Saved entries
(** [re.finditer(r, s)]: leftmost matches, left to right, each search
    resuming where the previous match ended.  After an empty match the scan
    moves on one character; no pattern of the program matches the empty
    string. *)
Fixpoint finditer_from (fuel : nat) (r : regex) (s : str) : list match_obj :=
  match fuel with
  | O => []
  | S fuel' =>
    match match_at r s with
    | Some m =>
      m :: match group0 m, s with
           | [], [] => []
           | [], _ :: s' => finditer_from fuel' r s'
           | _ :: _, _ => finditer_from fuel' r (rest m)
           end
    | None =>
      match s with
      | [] => []
      | _ :: s' => finditer_from fuel' r s'
      end
    end
  end.

Definition finditer (r : regex) (s : str) : list match_obj :=
  finditer_from (S (length s)) r s.

(** Pattern-building helpers. *)
Definition ch (a : ascii) : Z := Z.of_N (N_of_ascii a).
Definition seq (rs : list regex) : regex := fold_right Cat Eps rs.
Definition lits (s : str) : regex := seq (map Lit s).
Definition d : regex := Set_ [Digit].
Definition oneof (s : str) : regex := Set_ (map One s).
Definition range (lo hi : ascii) : regex := Set_ [Range (ch lo) (ch hi)].

End Re.

(* ================================================================== *)
(** * The program *)

Import Re.

(** ** Rules *)

(** The values stored in [RULES]. *)
Inductive value :=
| VStrs (l : list str)
| VInts (l : list Z)
| VInt (n : Z)
| VPatterns (p : dict regex).

Definition as_strs (v : value) : result (list str) :=
  match v with VStrs l => Ok l | _ => Raise TypeError end.
Definition as_ints (v : value) : result (list Z) :=
  match v with VInts l => Ok l | _ => Raise TypeError end.
Definition as_int (v : value) : result Z :=
  match v with VInt n => Ok n | _ => Raise TypeError end.
Definition as_patterns (v : value) : result (dict regex) :=
  match v with VPatterns p => Ok p | _ => Raise TypeError end.

(** r"(?:(?:\d{3}-\d{2}-\d{5})|(?:\d{10}))" *)
Definition brn_pattern : regex :=
  Alt (seq [Rep 3 d; Lit (ch "-"); Rep 2 d; Lit (ch "-"); Rep 5 d])
      (Rep 10 d).

Definition RULES : dict (dict value) :=
  [ (u "사업자등록증",
     [ (u "fields_required",
        VStrs [u "상호"; u "대표자"; u "사업자등록번호"; u "사업장"; u "소재지"]);
       (u "patterns", VPatterns [ (u "사업자등록번호", brn_pattern) ]) ]);
    (u "소독필증",
     [ (u "fields_required",
        VStrs [u "소독"; u "대상"; u "시설"; u "기간"; u "실시자"]);
       (u "summer_months", VInts [4; 5; 6; 7; 8; 9]);
       (u "summer_max_months", VInt 2);
       (u "winter_max_months", VInt 3) ]) ].

(** [RULES[doc][key]] *)
Definition rule (doc key : str) : result value :=
  r <- dict_get RULES doc ;; dict_get r key.

(** ** Date patterns *)

Definition sep : regex := oneof (u "./-").
Definition year20 : regex := seq [lits (u "20"); Rep 2 d].
(** 0[1-9]|1[0-2] *)
Definition month2 : regex :=
  Alt (seq [Lit (ch "0"); range "1" "9"]) (seq [Lit (ch "1"); range "0" "2"]).
(** 0[1-9]|[12]\d|3[01] *)
Definition day2 : regex :=
  Alt (seq [Lit (ch "0"); range "1" "9"])
      (Alt (seq [oneof (u "12"); d]) (seq [Lit (ch "3"); oneof (u "01")])).
Definition ws : regex := Star [Space].

(** r"(20\d{2})[./-](0[1-9]|1[0-2])[./-](0[1-9]|[12]\d|3[01])" *)
Definition pattern_ymd : regex :=
  seq [Grp year20; sep; Grp month2; sep; Grp day2].

(** r"(0[1-9]|1[0-2])[./-](0[1-9]|[12]\d|3[01])[./-](20\d{2})" *)
Definition pattern_mdy : regex :=
  seq [Grp month2; sep; Grp day2; sep; Grp year20].

(** r"(20\d{2})\s*년\s*(1[0-2]|0?\d)\s*월\s*(3[01]|[12]?\d)\s*일" *)
Definition pattern_korean : regex :=
  seq [Grp year20; ws; lits (u "년"); ws;
       Grp (Alt (seq [Lit (ch "1"); range "0" "2"])
                (seq [Opt (Lit (ch "0")); d]));
       ws; lits (u "월"); ws;
       Grp (Alt (seq [Lit (ch "3"); oneof (u "01")])
                (seq [Opt (oneof (u "12")); d]));
       ws; lits (u "일")].

Definition DATE_PATTERNS : list regex :=
  [pattern_ymd; pattern_mdy; pattern_korean].

(** ** Utils *)

(** The body of the [try] in [find_dates] for one match: the date to
    append, if the match has three groups. *)
Definition date_of_match (m : match_obj) : result (option date) :=
  match groups m with
  | [g0; g1; g2] =>
    if contains (u "년") (group0 m) then
      y <- py_int g0 ;; mth <- py_int g1 ;; dd <- py_int g2 ;;
      dt <- date_new y mth dd ;; Ok (Some dt)
    else if (length g0 =? 4)%nat then
      y <- py_int g0 ;; mth <- py_int g1 ;; dd <- py_int g2 ;;
      dt <- date_new y mth dd ;; Ok (Some dt)
    else
      y <- py_int g2 ;; mth <- py_int g0 ;; dd <- py_int g1 ;;
      dt <- date_new y mth dd ;; Ok (Some dt)
  | _ => Ok None
  end.

Definition find_dates (text : str) : list date :=
  flat_map
    (fun p =>
       flat_map
         (fun m =>
            match try_except (date_of_match m) None with
            | Some dt => [dt]
            | None => []
            end)
         (finditer p text))
    DATE_PATTERNS.

Definition month_diff (d1 d2 : date) : Float.float :=
  Float.add
    (Float.of_int ((year d1 - year d2) * 12 + (month d1 - month d2)))
    (Float.div (Float.of_int (day d1 - day d2)) Float.lit_30_0).

(** ** Checks *)

Record CheckResult := { name : str; passed : bool; detail : str }.

Definition is_some {A} (o : option A) : bool :=
  match o with Some _ => true | None => false end.

(** One turn of the required-field loop. *)
Definition field_check (text kw : str) : CheckResult :=
  let found := contains kw text in
  {| name := u "필수항목 포함 여부: " ++ kw;
     passed := found;
     detail := u "'" ++ kw ++ u "' " ++ (if found then u "존재" else u "부재") |}.

Definition check_business_registration (text : str)
  : result (list CheckResult) :=
  fields <- (v <- rule (u "사업자등록증") (u "fields_required") ;; as_strs v) ;;
  let results := map (field_check text) fields in
  patt <- (v <- rule (u "사업자등록증") (u "patterns") ;;
           p <- as_patterns v ;; dict_get p (u "사업자등록번호")) ;;
  let m := search patt text in
  Ok (results ++
      [ {| name := u "사업자등록번호 형식";
           passed := is_some m;
           detail := u "감지값: " ++
                     match m with Some m => group0 m | None => u "-" end |} ]).

Definition in_months (m : Z) (l : list Z) : bool := existsb (Z.eqb m) l.

(** [today] is the value of [dt.date.today()], taken to be the same at
    every call within one invocation. *)
Definition check_disinfection_certificate (today : date) (text : str)
  : result (list CheckResult) :=
  fields <- (v <- rule (u "소독필증") (u "fields_required") ;; as_strs v) ;;
  let results := map (field_check text) fields in
  let all_dates := filter (fun dt => date_le dt today) (find_dates text) in
  latest <- match all_dates with
            | [] => Ok None
            | _ => (mx <- py_max all_dates ;; Ok (Some mx))
            end ;;
  let results :=
    results ++
    [ {| name := u "소독일(최신 과거일자) 추출";
         passed := is_some latest;
         detail := u "감지값: " ++
                   match latest with
                   | Some dt => date_str dt
                   | None => u "None"
                   end |} ] in
  results <-
    match latest with
    | Some latest =>
      summer_months <- (v <- rule (u "소독필증") (u "summer_months") ;;
                        as_ints v) ;;
      max_months <-
        (if in_months (month latest) summer_months
         then (v <- rule (u "소독필증") (u "summer_max_months") ;; as_int v)
         else (v <- rule (u "소독필증") (u "winter_max_months") ;; as_int v)) ;;
      let elapsed := month_diff today latest in
      let ok := Float.leb elapsed
                  (Float.add (Float.of_int max_months) Float.lit_0_1) in
      let season := if in_months (month latest) summer_months
                    then u "하절기(2개월)" else u "동절기(3개월)" in
      Ok (results ++
          [ {| name := u "소독주기 충족 여부";
               passed := ok;
               detail := u "판정기준: " ++ season ++ u ", 경과: "
                         ++ Float.format_1f elapsed ++ u "개월" |} ])
    | None => Ok results
    end ;;
  let has_future := existsb (fun dt => date_gt dt today) (find_dates text) in
  Ok (results ++
      [ {| name := u "미래 날짜 등록 여부";
           passed := negb has_future;
           detail := if has_future then u "미래 날짜 발견됨" else u "미발견" |} ]).

(** A checker reads the clock and the text. *)
Definition checker := date -> str -> result (list CheckResult).

Definition DOC_CHECKERS : dict checker :=
  [ (u "사업자등록증", fun _ => check_business_registration);
    (u "소독필증", check_disinfection_certificate) ].

(** [DOC_CHECKERS[doc_type]] *)
Definition dispatch (doc_type : str) : result checker :=
  dict_get DOC_CHECKERS doc_type.

(** [DOC_CHECKERS[doc_type](text)] *)
Definition run_check (doc_type : str) (today : date) (text : str)
  : result (list CheckResult) :=
  c <- dispatch doc_type ;; c today text.

(* ================================================================== *)
(** * The rest of the two scripts *)

(** ** Text extraction *)

(** What the PDF library hands over: for each page of [reader.pages],
    the value of [page.extract_text()], a string or None. *)
Definition page_text := option str.

(** [t or ""] *)
Definition or_empty (t : page_text) : str :=
  match t with
  | Some s => s
  | None => []
  end.

(** [sep.join(l)] *)
Fixpoint join (sep : str) (l : list str) : str :=
  match l with
  | [] => []
  | x :: l' =>
    match l' with
    | [] => x
    | _ :: _ => x ++ sep ++ join sep l'
    end
  end.

(** The line feed, "\n". *)
Definition newline : Z := 10.

(** [extract_text_from_pdf] of [app_cloud_min.py], given the pages. *)
Definition extract_text_from_pdf (pages : list page_text) : str :=
  join [newline] (map or_empty pages).

(** The extraction loop of [app_basic.py]: [text += page.extract_text() or ""]. *)
Definition basic_text (pages : list page_text) : str :=
  fold_left (fun text p => text ++ or_empty p) pages [].

(** [text[:n]] for a non-negative [n]. *)
Definition prefix (n : nat) (text : str) : str := firstn n text.

(** What [app_basic.py] shows: [text[:2000]]. *)
Definition basic_shown (pages : list page_text) : str :=
  prefix 2000 (basic_text pages).

(** ** UI *)

(** What the script puts on the page. *)
Inductive ui :=
| st_info (s : str)
| st_error (s : str)
| st_spinner (s : str)
| st_subheader (s : str)
| st_text (s : str)
| st_write (s : str)
| st_markdown (s : str) (unsafe_allow_html : bool).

■ Work required
Only those lines of the entries above that run from the line containing "Definition basic_text (pages" to the line containing "Definition prefix (n", both included, should be transcribed exactly.

■ Result of the task
Definition basic_text (pages : list page_text) : str :=
  fold_left (fun text p => text ++ or_empty p) pages [].

(** [text[:n]] for a non-negative [n]. *)
Definition prefix (n : nat) (text : str) : str := firstn n text.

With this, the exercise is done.